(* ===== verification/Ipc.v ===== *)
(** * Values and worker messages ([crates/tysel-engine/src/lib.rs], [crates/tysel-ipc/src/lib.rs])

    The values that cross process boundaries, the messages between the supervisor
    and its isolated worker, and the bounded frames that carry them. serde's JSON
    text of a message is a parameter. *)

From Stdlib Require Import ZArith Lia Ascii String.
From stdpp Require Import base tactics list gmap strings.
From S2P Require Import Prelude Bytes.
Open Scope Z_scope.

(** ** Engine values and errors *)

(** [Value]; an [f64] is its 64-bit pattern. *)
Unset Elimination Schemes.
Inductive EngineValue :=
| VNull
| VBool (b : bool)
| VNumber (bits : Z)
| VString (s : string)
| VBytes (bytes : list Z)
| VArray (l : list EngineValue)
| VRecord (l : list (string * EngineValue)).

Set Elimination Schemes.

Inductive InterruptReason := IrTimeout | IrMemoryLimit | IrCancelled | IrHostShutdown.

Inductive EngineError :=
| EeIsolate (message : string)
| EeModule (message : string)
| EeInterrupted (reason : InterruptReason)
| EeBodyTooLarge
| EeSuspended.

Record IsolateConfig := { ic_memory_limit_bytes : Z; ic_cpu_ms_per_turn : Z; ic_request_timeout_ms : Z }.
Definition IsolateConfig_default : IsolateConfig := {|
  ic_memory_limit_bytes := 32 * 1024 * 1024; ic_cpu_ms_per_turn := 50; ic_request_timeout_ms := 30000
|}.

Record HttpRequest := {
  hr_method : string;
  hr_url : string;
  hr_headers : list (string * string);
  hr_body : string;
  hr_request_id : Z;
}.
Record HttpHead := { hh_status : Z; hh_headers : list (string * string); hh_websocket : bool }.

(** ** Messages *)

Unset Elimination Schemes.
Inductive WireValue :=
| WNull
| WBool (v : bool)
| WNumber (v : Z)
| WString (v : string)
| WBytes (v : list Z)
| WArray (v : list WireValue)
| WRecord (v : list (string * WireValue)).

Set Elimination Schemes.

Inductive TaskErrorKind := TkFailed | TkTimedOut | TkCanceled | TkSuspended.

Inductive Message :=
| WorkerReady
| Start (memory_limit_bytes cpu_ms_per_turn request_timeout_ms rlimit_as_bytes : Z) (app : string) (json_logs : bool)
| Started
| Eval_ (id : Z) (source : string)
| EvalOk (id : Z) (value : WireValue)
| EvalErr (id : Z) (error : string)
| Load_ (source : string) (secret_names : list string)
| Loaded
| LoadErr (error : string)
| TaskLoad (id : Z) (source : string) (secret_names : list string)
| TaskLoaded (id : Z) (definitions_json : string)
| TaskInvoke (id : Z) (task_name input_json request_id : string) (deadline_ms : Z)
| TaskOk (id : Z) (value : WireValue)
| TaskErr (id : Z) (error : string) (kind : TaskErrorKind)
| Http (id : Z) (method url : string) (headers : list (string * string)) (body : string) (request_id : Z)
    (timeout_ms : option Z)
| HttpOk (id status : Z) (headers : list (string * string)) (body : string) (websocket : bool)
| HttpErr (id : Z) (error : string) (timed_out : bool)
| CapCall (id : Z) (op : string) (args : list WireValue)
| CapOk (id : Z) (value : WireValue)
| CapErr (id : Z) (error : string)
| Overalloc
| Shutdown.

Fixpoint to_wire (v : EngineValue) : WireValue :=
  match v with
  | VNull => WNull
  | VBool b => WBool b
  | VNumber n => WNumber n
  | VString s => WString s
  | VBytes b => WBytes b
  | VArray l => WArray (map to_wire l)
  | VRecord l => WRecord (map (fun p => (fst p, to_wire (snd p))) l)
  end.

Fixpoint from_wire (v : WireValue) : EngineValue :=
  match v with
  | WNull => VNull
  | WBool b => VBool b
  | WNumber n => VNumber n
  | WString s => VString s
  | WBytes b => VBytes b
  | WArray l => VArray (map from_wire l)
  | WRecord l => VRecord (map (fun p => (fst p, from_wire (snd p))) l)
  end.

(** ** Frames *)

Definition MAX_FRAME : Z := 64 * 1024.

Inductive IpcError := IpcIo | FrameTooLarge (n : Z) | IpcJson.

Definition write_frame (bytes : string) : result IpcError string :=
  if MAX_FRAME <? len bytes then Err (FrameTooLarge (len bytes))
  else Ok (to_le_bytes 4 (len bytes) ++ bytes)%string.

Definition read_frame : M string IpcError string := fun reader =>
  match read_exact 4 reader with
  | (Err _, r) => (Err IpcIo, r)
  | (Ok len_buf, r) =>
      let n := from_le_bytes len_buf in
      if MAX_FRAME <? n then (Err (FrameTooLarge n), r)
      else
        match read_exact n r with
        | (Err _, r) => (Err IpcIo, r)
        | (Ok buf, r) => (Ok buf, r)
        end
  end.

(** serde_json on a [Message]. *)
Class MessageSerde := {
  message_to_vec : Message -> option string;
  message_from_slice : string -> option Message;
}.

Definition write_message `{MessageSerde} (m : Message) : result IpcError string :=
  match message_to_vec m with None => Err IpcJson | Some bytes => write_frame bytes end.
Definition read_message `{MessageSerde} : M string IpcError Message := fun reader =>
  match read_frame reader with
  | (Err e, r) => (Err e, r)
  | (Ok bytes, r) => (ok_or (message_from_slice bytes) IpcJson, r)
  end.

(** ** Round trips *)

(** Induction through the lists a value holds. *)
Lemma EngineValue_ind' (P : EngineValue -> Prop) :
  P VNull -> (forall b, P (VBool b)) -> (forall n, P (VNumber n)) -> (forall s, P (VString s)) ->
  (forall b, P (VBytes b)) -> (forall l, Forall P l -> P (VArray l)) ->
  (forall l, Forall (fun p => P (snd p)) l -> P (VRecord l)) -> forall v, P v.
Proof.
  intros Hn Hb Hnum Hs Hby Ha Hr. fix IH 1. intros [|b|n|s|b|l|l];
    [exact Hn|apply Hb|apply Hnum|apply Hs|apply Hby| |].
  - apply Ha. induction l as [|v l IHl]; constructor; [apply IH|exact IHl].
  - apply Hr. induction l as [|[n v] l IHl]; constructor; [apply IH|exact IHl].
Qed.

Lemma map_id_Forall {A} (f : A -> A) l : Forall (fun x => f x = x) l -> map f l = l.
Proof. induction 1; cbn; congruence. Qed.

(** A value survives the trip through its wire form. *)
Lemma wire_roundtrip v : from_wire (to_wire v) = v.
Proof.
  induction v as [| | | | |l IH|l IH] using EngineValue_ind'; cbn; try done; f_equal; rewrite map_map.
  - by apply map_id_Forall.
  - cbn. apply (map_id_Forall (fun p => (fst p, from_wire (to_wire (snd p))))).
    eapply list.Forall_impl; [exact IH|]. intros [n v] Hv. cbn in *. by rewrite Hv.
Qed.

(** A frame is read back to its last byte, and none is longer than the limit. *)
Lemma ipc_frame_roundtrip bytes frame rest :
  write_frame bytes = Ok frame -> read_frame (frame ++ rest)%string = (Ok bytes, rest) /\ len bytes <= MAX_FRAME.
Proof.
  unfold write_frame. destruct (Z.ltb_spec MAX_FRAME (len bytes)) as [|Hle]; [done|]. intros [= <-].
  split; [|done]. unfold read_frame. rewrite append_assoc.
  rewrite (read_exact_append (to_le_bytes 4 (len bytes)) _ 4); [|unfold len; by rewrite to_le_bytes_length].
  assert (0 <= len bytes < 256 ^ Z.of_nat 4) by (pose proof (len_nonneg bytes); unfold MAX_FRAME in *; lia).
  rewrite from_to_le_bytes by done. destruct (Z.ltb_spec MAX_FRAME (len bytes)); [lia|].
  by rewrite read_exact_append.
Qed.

_DESCRIPTION OF THE TASK_
Transcribe, exactly and without additions, the lines of the records above, beginning with the line that contains "From stdpp Require" and ending with the line that contains "Inductive InterruptReason := IrTimeout", both included.

_RESPONSE TO THIS TASK_
From stdpp Require Import base tactics list gmap strings.
From S2P Require Import Prelude Bytes.
Open Scope Z_scope.

(** ** Engine values and errors *)

(** [Value]; an [f64] is its 64-bit pattern. *)
Unset Elimination Schemes.
Inductive EngineValue :=
| VNull
| VBool (b : bool)
| VNumber (bits : Z)
| VString (s : string)
| VBytes (bytes : list Z)
| VArray (l : list EngineValue)
| VRecord (l : list (string * EngineValue)).

Set Elimination Schemes.

Inductive InterruptReason := IrTimeout | IrMemoryLimit | IrCancelled | IrHostShutdown.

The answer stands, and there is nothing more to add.